Records provided ▸
■ ■ ■
(* ===== verification/LexicalCastFacts.v ===== *)
(** * LexicalCastFacts: values of configuration variables survive their YAML text *)
From stdpp Require Import sorting.
From S2P Require Import Prelude OrderedSet Text Config LexicalCast.
Open Scope string_scope.
Open Scope list_scope.
Open Scope Z_scope.

(** ** Types that survive *)
(** A type whose values of a domain survive, as a whole and as an element of another. *)
Class LexicalLaw (T : Type) `{!Yaml, !Lexical T} := {
  domain : T → Prop;
  through_text x : domain x → ∃ s, to_string x = Some s ∧ from_string s = Some x;
  through_node x : domain x → ∃ s e, to_string x = Some s ∧ Load s = Some e ∧ tidy e ∧ from_string (emit e) = Some x
}.

Section laws.
Context `{!Yaml, !YamlLaws}.

(** A string that the library prints as it is written. *)
Definition plain (s : string) : Prop := ∃ e, Load s = Some e ∧ tidy e ∧ emit e = s.
#[export] Instance string_law : LexicalLaw string.
Proof. refine {| domain := plain |}; [by eexists|]. intros x (e & Hl & Ht & He). exists x, e. split_and!; try done. by rewrite He. Defined.

Section elements.
Context {T : Type} `{!Lexical T, !LexicalLaw T}.
#[local] Set Default Proof Using "All".
Lemma items_to_ok (l : list T) : Forall domain l → ∃ es, items_to l = Some es ∧ Forall2 (λ x e, tidy e ∧ from_string (emit e) = Some x) l es.
Proof.
  induction 1 as [|x l Hx _ (es & Hr & Hes)]; [exists []; by split|]. destruct (through_node x Hx) as (s & e & Hs & Hl & Ht & Hf).
  exists (e :: es). cbn [items_to]. rewrite Hs. cbn. rewrite Hl. cbn. rewrite Hr. split; [done|]. by constructor.
Qed.
Lemma items_from_ok {C} (add : C → T → C) (all : list node) : ∀ (l : list T) es i c, drop i all = es → Forall2 (λ x e, tidy e ∧ from_string (emit e) = Some x) l es →
  items_from add (List.length es) (Z.of_nat i) (Sequence all) c = Some (foldl add c l).
Proof.
  intros l es i c Hd Hes. revert i c Hd. induction Hes as [|x e l es [Ht Hf] _ IH]; intros i c Hd; [done|]. cbn [items_from List.length].
  assert (Hi : all !! i = Some e) by (rewrite <-(Nat.add_0_r i), <-lookup_drop, Hd; done).
  rewrite (yaml_at _ _ _ Hi). cbn. rewrite Hf. cbn. replace (Z.of_nat i + 1) with (Z.of_nat (S i)) by lia. apply IH.
  by rewrite <-Nat.add_1_r, <-drop_drop, Hd.
Qed.
Lemma sequence_ok {C} (add : C → T → C) (empty : C) (l : list T) : Forall domain l →
  ∃ es, sequence_to l = Some (emit (Sequence es)) ∧ tidy (Sequence es) ∧ sequence_from add empty (emit (Sequence es)) = Some (foldl add empty l).
Proof.
  intros Hl. destruct (items_to_ok l Hl) as (es & Hr & Hes). exists es. unfold sequence_to. rewrite Hr. split; [done|].
  assert (Ht : tidy (Sequence es)) by (constructor; clear -Hes; induction Hes as [|x e l es [] _ IH]; by constructor).
  split; [done|]. unfold sequence_from. rewrite (yaml_load _ Ht). cbn. rewrite yaml_size. unfold zlen. rewrite Nat2Z.id.
  by apply (items_from_ok add es l es 0).
Qed.

(** ** Maps *)
Definition pair_ok (p : string * T) (q : node * node) : Prop := q.1 = Scalar p.1 ∧ tidy q.2 ∧ from_string (emit q.2) = Some p.2.
Lemma assign_new k e n : k ∉ (λ q, scalar q.1) <$> n → assign k e n = n ++ [(Scalar k, e)].
Proof.
  induction n as [|[k' e'] n IH]; cbn; [done|]. intros [Hne Hni]%not_elem_of_cons.
  destruct (String.eqb (scalar k') k) eqn:E; [apply String.eqb_eq in E; congruence|]. by rewrite IH.
Qed.
Lemma pairs_to_ok (l : list (string * T)) : ∀ n, Forall (λ p, domain p.2) l → NoDup (((λ q, scalar q.1) <$> n) ++ l.*1) →
  ∃ es, pairs_to l n = Some (n ++ es) ∧ Forall2 pair_ok l es.
Proof.
  induction l as [|[k x] l IH]; intros n Hl Hnd; cbn [pairs_to]; [exists []; by rewrite app_nil_r|].
  apply Forall_cons in Hl as [Hx Hl]. destruct (through_node x Hx) as (s & e & Hs & Hld & Ht & Hf). rewrite Hs. cbn. rewrite Hld. cbn.
  rewrite fmap_cons in Hnd. cbn [fst] in Hnd. pose proof Hnd as Hnd'. rewrite <-Permutation_middle in Hnd'. apply NoDup_cons in Hnd' as [Hk _].
  rewrite assign_new by (intros Hin; apply Hk, elem_of_app; by left).
  destruct (IH (n ++ [(Scalar k, e)])) as (es & Hr & Hes); [done| |].
  { rewrite fmap_app. cbn. by rewrite <-app_assoc. }
  exists ((Scalar k, e) :: es). rewrite Hr, <-app_assoc. split; [done|]. by constructor.
Qed.
Lemma pairs_tidy l es : Forall2 pair_ok l es → NoDup l.*1 → tidy (Map es).
Proof.
  intros Hes Hnd. assert (Hk : (λ p, scalar p.1) <$> es = l.*1).
  { clear Hnd. induction Hes as [|[k x] [k' e] l es (Hk & _) _ IH]; [done|]. cbn in *. by rewrite Hk, IH. }
  constructor; [|by rewrite Hk|]; clear -Hes; induction Hes as [|[k x] [k' e] l es (Hk & Ht & _) _ IH]; constructor; try done. cbn in *. by rewrite Hk.
Qed.
Lemma pairs_from_ok l es : Forall2 pair_ok l es → ∀ m, NoDup l.*1 → (∀ k, k ∈ l.*1 → m !! k = None) → pairs_from es m = Some (list_to_map l ∪ m).
Proof.
  induction 1 as [|[k x] [k' e] l es (Hk & _ & Hf) _ IH]; intros m Hnd Hm; cbn [pairs_from].
  { cbn. by rewrite map_empty_union. }
  cbn in *. subst k'. rewrite Hf. cbn. apply NoDup_cons in Hnd as [Hni Hnd]. unfold map_insert. rewrite Hm by (by left). rewrite IH; [|done|].
  - assert (Hno : (list_to_map l : gmap string T) !! k = None) by (by apply not_elem_of_list_to_map_1).
    by rewrite <-insert_union_l, insert_union_r.
  - intros j Hj. rewrite lookup_insert_ne by (intros ->; done). apply Hm. by right.
Qed.
Lemma pairs_ok (l : list (string * T)) : Forall (λ p, domain p.2) l → NoDup l.*1 →
  ∃ es, pairs_to_string l = Some (emit (Map es)) ∧ tidy (Map es) ∧ map_from (emit (Map es)) = Some (list_to_map l).
Proof.
  intros Hl Hnd. destruct (pairs_to_ok l [] Hl Hnd) as (es & Hr & Hes). pose proof (pairs_tidy l es Hes Hnd) as Ht. exists es.
  unfold pairs_to_string. rewrite Hr. split; [done|]. split; [done|]. unfold map_from. rewrite (yaml_load _ Ht). cbn. rewrite yaml_items.
  rewrite (pairs_from_ok l es Hes ∅ Hnd); [by rewrite map_union_empty|]. intros k _. apply lookup_empty.
Qed.
Definition map_domain (m : gmap string T) : Prop := map_Forall (λ _, domain) m.
Lemma map_ok (l : list (string * T)) (m : gmap string T) : l ≡ₚ map_to_list m → map_domain m →
  ∃ es, pairs_to_string l = Some (emit (Map es)) ∧ tidy (Map es) ∧ map_from (emit (Map es)) = Some m.
Proof.
  intros Hp Hm. assert (Hnd : NoDup l.*1) by (rewrite Hp; apply NoDup_fst_map_to_list).
  destruct (pairs_ok l) as (es & H1 & H2 & H3); [|done|].
  - rewrite Hp. apply Forall_forall. intros [k x] Hin%elem_of_map_to_list. by apply (Hm k x).
  - exists es. split; [done|]. split; [done|]. rewrite H3. f_equal. rewrite <-(list_to_map_to_list m). by apply list_to_map_proper.
Qed.

(** ** What the loops rebuild *)
Lemma push_back_all (l c : list T) : foldl push_back c l = c ++ l.
Proof. revert c. induction l as [|x l IH]; intros c; cbn; [by rewrite app_nil_r|]. rewrite IH. unfold push_back. by rewrite <-app_assoc. Qed.
Lemma insert_last lt (x : T) c : (∀ e, e ∈ c → lt e x = true) → (set_insert lt x c).1 = c ++ [x].
Proof.
  intros Hc. unfold set_insert. assert (lower_bound lt x c = (c, [])) as ->; [|done].
  induction c as [|e c IH]; [done|]. cbn. rewrite Hc by (by left). rewrite IH; [done|]. intros e' He'. apply Hc. by right.
Qed.
Lemma set_insert_all lt (l c : list T) : StronglySorted (λ a b, lt a b = true) l → (∀ a b, a ∈ c → b ∈ l → lt a b = true) →
  foldl (λ c x, (set_insert lt x c).1) c l = c ++ l.
Proof.
  intros Hs. revert c. induction Hs as [|x l Hs IH Hx]; intros c Hc; cbn [foldl]; [by rewrite app_nil_r|].
  rewrite insert_last by (intros e He; apply Hc; [done|by left]). rewrite IH.
  - by rewrite <-app_assoc.
  - intros a b [Ha|Ha%list_elem_of_singleton]%elem_of_app Hb; [apply Hc; [done|by right]|]. subst a. rewrite Forall_forall in Hx. by apply Hx.
Qed.
Lemma union_all `{!EqDecision T, !Countable T} (l : list T) (c : gset T) : foldl (λ c x, {[x]} ∪ c) c l = list_to_set l ∪ c.
Proof. revert c. induction l as [|x l IH]; intros c; cbn; [set_solver|]. rewrite IH. set_solver. Qed.
End elements.

#[export] Instance vector_law {T} `{!Lexical T, !LexicalLaw T} : LexicalLaw (list T).
Proof using All.
  refine {| domain := Forall domain |}; intros v Hv; destruct (sequence_ok push_back [] v Hv) as (es & Hto & Ht & Hfrom);
    rewrite (push_back_all v []) in Hfrom.
  - by exists (emit (Sequence es)).
  - exists (emit (Sequence es)), (Sequence es). split; [done|]. split; [by apply yaml_load|done].
Defined.
#[export] Instance map_law {T} `{!Lexical T, !LexicalLaw T} : LexicalLaw (gmap string T).
Proof using All.
  refine {| domain := map_domain |}; intros m Hm; destruct (map_ok (merge_sort key_le (map_to_list m)) m) as (es & Hto & Ht & Hfrom);
    [apply merge_sort_Permutation|done| |apply merge_sort_Permutation|done|].
  - by exists (emit (Map es)).
  - exists (emit (Map es)), (Map es). split; [done|]. split; [by apply yaml_load|done].
Defined.

(** C34: A value of every container type survives its YAML text: vectors and lists keep
    their elements in order, sets are rebuilt from their sorted elements, unordered sets
    and both kinds of maps from any order of iteration; the elements are of any type
    whose values survive the text themselves, containers included. *)
Theorem containers_roundtrip {T} `{!Lexical T, !LexicalLaw T} :
  (∀ v : list T, Forall domain v → ∃ s, vector_to v = Some s ∧ vector_from s = Some v) ∧
  (∀ v : list T, Forall domain v → ∃ s, list_to v = Some s ∧ list_from s = Some v) ∧
  (∀ lt (v : list T), Forall domain v → StronglySorted (λ a b, lt a b = true) v → ∃ s, set_to v = Some s ∧ set_from lt s = Some v) ∧
  (∀ `{!EqDecision T, !Countable T} iteration (v : gset T), iteration v ≡ₚ elements v → set_Forall domain v →
    ∃ s, unordered_set_to iteration v = Some s ∧ unordered_set_from s = Some v) ∧
  (∀ m : gmap string T, map_Forall (λ _, domain) m → ∃ s, map_to m = Some s ∧ map_from s = Some m) ∧
  (∀ iteration (m : gmap string T), iteration m ≡ₚ map_to_list m → map_Forall (λ _, domain) m →
    ∃ s, unordered_map_to iteration m = Some s ∧ unordered_map_from s = Some m).
Proof using All.
  split_and!.
  - intros v Hv. destruct (sequence_ok push_back [] v Hv) as (es & Hto & _ & Hfrom). rewrite push_back_all in Hfrom. by eexists.
  - intros v Hv. destruct (sequence_ok push_back [] v Hv) as (es & Hto & _ & Hfrom). rewrite push_back_all in Hfrom. by eexists.
  - intros lt v Hv Hs. destruct (sequence_ok (λ c x, (set_insert lt x c).1) [] v Hv) as (es & Hto & _ & Hfrom).
    rewrite set_insert_all in Hfrom by (done || (intros a b []%elem_of_nil)). by eexists.
  - intros Heq Hc iteration v Hp Hv. destruct (sequence_ok (λ c x, {[x]} ∪ c) (∅ : gset T) (iteration v)) as (es & Hto & _ & Hfrom).
    { rewrite Hp. apply Forall_forall. intros x Hx. by apply Hv, elem_of_elements. }
    exists (emit (Sequence es)). split; [done|]. unfold unordered_set_from. rewrite Hfrom, union_all, union_empty_r_L. f_equal.
    rewrite (list_to_set_perm_L _ _ Hp). apply list_to_set_elements_L.
  - intros m Hm. destruct (map_ok (merge_sort key_le (map_to_list m)) m) as (es & Hto & _ & Hfrom); [apply merge_sort_Permutation|done|]. by eexists.
  - intros iteration m Hp Hm. destruct (map_ok (iteration m) m Hp Hm) as (es & Hto & _ & Hfrom). by eexists.
Qed.
End laws.

Example plain_abc : plain "abc".
Proof. exists (Scalar "abc"). split; [reflexivity|]. split; [constructor|reflexivity]. Qed.
Lemma containers_roundtrip_witness :
  (∃ s, vector_to ["abc"; "abc"] = Some s ∧ vector_from s = Some ["abc"; "abc"]) ∧
  (∃ s, map_to (T := list string) {["k" := ["abc"]]} = Some s ∧ map_from (T := list string) s = Some {["k" := ["abc"]]}).
Proof.
  split.
  - apply (containers_roundtrip (T := string)). repeat constructor; exact plain_abc.
  - apply (containers_roundtrip (T := list string)). intros k x Hx. apply lookup_singleton_Some in Hx as [_ <-]. repeat constructor. exact plain_abc.
Defined.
■ ■ ■
How to complete this task ▸ Return the lines containing "Import", taking each one from the listing.

Output below ▸
From stdpp Require Import sorting.
From S2P Require Import Prelude OrderedSet Text Config LexicalCast.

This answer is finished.